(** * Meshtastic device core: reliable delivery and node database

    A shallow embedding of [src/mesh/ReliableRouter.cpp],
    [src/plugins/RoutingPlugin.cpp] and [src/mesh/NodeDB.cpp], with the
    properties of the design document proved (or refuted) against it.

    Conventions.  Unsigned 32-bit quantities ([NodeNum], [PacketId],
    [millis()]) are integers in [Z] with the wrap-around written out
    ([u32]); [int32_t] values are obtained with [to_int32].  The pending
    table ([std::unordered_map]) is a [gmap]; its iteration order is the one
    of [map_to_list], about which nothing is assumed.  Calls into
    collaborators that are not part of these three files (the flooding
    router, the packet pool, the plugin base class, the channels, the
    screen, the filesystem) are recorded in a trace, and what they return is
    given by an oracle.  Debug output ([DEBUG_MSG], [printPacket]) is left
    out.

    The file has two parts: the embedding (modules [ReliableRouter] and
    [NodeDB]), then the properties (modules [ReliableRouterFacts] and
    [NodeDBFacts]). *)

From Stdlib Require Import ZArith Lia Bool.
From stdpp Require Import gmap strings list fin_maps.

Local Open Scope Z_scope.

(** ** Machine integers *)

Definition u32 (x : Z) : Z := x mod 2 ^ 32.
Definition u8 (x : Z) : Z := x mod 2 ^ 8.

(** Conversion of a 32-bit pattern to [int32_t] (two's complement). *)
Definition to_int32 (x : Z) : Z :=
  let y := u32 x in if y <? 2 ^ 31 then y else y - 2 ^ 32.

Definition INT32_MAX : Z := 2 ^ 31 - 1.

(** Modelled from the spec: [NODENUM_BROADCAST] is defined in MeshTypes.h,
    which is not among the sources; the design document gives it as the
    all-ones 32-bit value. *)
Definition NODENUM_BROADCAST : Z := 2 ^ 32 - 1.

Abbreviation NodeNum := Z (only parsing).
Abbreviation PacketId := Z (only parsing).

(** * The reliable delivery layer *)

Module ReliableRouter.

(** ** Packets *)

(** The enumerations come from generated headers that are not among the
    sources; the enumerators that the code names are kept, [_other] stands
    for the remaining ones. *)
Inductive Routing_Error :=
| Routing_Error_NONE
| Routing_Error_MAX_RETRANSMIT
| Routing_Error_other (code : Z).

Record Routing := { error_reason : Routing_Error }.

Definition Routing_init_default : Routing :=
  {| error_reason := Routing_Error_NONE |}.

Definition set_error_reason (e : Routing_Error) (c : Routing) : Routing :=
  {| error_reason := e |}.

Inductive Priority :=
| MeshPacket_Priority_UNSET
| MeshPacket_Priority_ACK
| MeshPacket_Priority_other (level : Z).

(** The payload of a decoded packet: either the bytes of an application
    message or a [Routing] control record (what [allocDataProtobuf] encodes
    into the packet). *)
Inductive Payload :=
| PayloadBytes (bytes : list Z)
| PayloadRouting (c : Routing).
┄┄┄┄┄┄┄┄┄┄┄┄┄┄┄┄┄┄┄┄
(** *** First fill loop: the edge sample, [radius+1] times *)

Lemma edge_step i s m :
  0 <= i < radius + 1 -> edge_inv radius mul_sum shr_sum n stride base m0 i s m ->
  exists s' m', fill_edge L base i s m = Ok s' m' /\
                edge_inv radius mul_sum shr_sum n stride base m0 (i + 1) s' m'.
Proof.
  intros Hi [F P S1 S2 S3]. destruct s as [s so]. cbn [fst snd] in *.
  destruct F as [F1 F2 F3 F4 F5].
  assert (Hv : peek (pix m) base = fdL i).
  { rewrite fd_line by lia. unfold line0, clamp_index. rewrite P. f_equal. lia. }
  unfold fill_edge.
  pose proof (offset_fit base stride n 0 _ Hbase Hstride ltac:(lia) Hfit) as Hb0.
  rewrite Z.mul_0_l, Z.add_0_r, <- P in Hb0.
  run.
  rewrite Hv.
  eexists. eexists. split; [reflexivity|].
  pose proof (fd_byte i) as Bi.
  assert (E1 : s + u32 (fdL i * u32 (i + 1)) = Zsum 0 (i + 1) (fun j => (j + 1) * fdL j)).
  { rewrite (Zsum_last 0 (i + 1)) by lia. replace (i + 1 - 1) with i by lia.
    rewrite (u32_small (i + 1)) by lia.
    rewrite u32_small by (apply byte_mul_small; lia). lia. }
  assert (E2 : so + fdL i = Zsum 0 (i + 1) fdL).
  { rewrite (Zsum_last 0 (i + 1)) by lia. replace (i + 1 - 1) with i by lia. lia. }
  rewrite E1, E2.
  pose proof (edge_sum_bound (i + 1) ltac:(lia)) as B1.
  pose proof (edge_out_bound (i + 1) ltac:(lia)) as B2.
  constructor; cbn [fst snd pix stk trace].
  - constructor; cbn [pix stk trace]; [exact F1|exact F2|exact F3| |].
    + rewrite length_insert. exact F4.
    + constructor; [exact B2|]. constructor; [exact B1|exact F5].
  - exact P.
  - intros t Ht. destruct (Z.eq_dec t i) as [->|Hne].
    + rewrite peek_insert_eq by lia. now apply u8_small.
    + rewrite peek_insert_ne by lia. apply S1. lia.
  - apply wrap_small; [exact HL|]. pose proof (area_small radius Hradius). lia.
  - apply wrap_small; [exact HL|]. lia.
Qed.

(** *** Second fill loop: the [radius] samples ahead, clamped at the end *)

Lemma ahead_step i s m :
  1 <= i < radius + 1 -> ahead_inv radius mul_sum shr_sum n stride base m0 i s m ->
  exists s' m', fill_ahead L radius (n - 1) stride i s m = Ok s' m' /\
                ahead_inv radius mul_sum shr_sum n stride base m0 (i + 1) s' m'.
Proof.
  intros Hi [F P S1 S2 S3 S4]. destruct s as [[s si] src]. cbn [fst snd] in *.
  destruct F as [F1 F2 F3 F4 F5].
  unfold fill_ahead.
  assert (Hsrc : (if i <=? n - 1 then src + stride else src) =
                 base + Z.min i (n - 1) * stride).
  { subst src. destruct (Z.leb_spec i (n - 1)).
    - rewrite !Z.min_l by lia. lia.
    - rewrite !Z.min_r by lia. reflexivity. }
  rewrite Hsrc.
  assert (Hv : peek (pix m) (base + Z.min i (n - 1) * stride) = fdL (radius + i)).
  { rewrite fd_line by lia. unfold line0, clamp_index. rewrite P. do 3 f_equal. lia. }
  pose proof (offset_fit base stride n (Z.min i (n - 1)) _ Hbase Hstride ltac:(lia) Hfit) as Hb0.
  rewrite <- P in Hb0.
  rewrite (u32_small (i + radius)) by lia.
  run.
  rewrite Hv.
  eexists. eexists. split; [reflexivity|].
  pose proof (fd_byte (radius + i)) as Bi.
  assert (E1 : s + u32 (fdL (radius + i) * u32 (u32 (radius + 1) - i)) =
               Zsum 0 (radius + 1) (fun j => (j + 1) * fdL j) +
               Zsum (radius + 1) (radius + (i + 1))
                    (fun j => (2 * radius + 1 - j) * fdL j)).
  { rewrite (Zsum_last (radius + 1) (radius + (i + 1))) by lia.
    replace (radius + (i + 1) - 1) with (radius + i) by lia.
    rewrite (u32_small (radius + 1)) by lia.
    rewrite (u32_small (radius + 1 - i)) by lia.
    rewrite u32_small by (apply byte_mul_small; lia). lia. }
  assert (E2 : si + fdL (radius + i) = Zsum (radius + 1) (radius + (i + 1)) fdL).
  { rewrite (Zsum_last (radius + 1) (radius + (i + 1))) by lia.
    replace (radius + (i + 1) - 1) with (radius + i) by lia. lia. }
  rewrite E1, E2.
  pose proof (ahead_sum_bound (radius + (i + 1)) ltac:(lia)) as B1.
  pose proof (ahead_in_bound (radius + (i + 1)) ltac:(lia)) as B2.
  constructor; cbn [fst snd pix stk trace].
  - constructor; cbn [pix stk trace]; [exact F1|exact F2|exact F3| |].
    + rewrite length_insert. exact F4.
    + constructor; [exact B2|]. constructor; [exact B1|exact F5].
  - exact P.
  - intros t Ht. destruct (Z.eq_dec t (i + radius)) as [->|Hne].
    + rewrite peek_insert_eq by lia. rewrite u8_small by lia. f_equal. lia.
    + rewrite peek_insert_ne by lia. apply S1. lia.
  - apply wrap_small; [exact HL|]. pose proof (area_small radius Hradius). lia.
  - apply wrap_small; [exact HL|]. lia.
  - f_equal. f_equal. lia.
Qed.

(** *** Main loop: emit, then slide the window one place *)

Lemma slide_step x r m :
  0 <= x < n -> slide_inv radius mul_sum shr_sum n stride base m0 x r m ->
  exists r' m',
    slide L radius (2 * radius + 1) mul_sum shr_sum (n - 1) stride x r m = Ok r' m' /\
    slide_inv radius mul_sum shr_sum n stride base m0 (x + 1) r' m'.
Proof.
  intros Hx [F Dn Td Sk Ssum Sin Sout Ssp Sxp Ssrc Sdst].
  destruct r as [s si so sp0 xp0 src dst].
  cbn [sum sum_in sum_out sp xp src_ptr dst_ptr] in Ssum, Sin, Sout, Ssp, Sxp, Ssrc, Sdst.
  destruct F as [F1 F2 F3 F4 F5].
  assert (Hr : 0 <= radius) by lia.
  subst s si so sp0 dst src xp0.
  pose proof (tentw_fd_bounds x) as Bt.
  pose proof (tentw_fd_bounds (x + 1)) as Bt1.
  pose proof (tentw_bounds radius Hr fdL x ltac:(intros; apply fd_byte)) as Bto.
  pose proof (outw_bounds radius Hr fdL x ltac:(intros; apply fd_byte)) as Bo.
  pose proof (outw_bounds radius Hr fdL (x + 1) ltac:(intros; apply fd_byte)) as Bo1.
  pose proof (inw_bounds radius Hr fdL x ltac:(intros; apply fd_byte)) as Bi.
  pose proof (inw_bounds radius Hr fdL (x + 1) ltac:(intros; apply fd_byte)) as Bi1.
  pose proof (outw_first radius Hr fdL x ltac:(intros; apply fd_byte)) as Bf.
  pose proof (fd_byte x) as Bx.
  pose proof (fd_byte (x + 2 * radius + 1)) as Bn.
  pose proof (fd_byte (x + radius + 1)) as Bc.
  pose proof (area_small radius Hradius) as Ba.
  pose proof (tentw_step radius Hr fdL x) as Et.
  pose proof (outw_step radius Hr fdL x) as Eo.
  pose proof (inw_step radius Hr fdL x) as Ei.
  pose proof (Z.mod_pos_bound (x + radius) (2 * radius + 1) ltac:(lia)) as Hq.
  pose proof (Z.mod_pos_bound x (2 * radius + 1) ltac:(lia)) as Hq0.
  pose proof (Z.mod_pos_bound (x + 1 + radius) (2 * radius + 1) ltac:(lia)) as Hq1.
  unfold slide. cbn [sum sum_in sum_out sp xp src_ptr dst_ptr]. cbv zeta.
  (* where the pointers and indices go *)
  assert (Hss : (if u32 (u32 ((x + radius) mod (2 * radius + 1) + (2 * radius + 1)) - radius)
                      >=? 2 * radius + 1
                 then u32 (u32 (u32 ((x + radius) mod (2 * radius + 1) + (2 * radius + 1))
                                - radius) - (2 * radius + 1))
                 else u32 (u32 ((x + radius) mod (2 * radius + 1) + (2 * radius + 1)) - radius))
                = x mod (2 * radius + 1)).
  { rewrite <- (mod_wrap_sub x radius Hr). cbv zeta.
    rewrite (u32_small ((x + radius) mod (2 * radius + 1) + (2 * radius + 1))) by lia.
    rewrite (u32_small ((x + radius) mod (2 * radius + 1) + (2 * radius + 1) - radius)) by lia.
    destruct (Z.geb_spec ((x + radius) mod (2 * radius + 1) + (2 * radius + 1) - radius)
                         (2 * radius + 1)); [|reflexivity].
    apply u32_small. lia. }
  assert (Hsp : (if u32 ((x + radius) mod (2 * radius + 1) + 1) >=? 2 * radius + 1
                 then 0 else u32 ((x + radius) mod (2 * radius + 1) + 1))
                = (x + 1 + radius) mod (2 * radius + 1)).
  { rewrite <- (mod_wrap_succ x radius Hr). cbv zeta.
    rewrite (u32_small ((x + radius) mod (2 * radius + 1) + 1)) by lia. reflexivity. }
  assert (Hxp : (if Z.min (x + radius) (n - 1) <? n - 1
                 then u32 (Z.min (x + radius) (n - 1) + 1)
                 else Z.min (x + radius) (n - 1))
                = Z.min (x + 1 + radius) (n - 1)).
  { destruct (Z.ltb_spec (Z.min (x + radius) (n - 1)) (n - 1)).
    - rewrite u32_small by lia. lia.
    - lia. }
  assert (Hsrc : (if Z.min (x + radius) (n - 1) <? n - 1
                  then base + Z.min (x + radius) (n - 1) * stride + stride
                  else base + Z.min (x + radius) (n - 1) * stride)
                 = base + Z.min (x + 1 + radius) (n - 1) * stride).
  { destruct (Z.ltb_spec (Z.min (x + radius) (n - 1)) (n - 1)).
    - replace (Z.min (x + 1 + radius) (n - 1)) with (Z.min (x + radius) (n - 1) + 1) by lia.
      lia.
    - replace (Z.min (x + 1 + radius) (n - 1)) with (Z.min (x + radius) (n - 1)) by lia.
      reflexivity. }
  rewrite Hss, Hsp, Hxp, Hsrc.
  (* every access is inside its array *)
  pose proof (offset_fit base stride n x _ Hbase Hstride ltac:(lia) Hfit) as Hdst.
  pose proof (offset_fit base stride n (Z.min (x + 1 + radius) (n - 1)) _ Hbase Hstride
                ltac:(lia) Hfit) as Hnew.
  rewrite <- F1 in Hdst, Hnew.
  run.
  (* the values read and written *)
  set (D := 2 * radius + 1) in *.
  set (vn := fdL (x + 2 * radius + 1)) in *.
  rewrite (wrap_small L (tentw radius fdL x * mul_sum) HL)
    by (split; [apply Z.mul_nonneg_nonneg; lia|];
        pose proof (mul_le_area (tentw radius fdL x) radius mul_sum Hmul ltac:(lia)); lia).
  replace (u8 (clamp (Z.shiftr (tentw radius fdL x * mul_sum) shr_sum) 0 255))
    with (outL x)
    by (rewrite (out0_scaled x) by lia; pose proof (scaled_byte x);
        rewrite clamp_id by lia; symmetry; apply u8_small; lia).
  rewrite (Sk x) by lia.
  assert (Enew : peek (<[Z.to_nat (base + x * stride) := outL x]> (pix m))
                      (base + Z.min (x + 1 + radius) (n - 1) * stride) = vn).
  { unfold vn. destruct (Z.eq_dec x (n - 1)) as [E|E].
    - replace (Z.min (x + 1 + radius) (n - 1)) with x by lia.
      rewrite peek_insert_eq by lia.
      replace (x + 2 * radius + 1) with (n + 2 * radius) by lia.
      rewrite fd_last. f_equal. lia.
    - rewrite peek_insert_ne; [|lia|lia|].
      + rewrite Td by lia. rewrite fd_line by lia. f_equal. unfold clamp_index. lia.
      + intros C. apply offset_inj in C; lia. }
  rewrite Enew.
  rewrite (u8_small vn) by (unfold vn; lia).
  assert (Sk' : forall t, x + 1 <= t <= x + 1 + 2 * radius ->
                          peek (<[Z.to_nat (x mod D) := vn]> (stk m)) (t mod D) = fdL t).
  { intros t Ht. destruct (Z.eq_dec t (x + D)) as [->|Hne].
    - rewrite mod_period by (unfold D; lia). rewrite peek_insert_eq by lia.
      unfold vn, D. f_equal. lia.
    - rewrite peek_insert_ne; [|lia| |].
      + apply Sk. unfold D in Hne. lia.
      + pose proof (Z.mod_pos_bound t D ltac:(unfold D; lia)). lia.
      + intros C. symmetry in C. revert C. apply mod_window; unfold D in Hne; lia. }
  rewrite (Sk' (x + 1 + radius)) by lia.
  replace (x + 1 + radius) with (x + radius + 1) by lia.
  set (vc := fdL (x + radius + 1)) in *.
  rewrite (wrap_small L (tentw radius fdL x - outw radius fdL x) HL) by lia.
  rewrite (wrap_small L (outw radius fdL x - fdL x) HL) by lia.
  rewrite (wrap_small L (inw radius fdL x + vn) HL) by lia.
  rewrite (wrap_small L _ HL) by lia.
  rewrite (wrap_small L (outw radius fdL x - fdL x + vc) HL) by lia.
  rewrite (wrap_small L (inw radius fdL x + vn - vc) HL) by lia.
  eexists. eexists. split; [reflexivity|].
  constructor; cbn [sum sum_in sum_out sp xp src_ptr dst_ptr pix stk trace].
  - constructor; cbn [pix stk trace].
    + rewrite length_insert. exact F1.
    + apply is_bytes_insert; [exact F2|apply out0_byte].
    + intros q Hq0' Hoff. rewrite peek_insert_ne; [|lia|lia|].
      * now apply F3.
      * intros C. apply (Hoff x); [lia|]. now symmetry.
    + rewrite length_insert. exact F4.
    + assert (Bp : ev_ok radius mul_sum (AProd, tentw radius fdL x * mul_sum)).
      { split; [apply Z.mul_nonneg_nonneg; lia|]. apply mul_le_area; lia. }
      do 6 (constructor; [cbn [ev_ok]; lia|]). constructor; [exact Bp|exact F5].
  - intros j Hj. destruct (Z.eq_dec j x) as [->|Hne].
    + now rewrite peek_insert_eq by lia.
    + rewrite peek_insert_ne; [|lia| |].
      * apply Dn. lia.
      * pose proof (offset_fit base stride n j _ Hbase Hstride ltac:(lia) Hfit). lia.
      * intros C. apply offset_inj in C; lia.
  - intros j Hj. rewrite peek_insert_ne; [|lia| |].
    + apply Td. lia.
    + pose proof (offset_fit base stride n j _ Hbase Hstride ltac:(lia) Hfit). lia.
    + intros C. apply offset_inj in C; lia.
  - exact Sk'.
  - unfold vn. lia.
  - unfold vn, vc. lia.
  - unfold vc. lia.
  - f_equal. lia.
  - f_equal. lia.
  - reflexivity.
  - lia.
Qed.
┄┄┄┄┄┄┄┄┄┄┄┄┄┄┄┄┄┄┄┄
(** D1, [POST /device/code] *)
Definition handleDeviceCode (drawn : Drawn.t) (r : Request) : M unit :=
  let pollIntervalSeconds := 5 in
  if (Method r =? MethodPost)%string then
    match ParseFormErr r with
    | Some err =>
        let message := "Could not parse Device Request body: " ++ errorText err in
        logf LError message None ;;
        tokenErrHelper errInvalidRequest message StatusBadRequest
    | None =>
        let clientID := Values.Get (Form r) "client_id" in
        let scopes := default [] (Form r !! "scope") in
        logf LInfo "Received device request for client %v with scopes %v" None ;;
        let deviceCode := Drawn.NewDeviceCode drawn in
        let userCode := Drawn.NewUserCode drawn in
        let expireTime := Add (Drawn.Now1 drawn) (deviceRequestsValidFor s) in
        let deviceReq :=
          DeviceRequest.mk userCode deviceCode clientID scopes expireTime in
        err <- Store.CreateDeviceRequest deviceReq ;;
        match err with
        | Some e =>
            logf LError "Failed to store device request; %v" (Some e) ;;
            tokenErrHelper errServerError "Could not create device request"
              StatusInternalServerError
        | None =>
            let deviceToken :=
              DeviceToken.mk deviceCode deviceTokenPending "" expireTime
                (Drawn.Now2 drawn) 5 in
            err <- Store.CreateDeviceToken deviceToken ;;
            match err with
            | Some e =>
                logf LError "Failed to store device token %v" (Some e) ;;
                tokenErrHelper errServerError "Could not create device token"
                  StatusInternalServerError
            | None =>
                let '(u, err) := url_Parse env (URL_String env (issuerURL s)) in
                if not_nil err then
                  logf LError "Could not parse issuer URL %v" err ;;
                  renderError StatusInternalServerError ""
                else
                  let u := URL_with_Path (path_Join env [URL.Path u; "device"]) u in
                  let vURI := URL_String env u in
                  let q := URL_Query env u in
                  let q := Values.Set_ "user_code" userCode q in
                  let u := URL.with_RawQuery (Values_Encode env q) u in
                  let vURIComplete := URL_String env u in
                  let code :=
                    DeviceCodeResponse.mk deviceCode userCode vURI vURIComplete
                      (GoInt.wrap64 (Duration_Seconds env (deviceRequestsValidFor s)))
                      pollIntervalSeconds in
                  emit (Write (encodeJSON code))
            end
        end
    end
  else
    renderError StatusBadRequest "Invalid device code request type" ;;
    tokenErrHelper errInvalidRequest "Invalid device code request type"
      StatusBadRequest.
┄┄┄┄┄┄┄┄┄┄┄┄┄┄┄┄┄┄┄┄
**WORK ORDER:** Examine the records and report how many lines contain the string "outL". Only the number should be given.

**EXPECTED ANSWER:** 2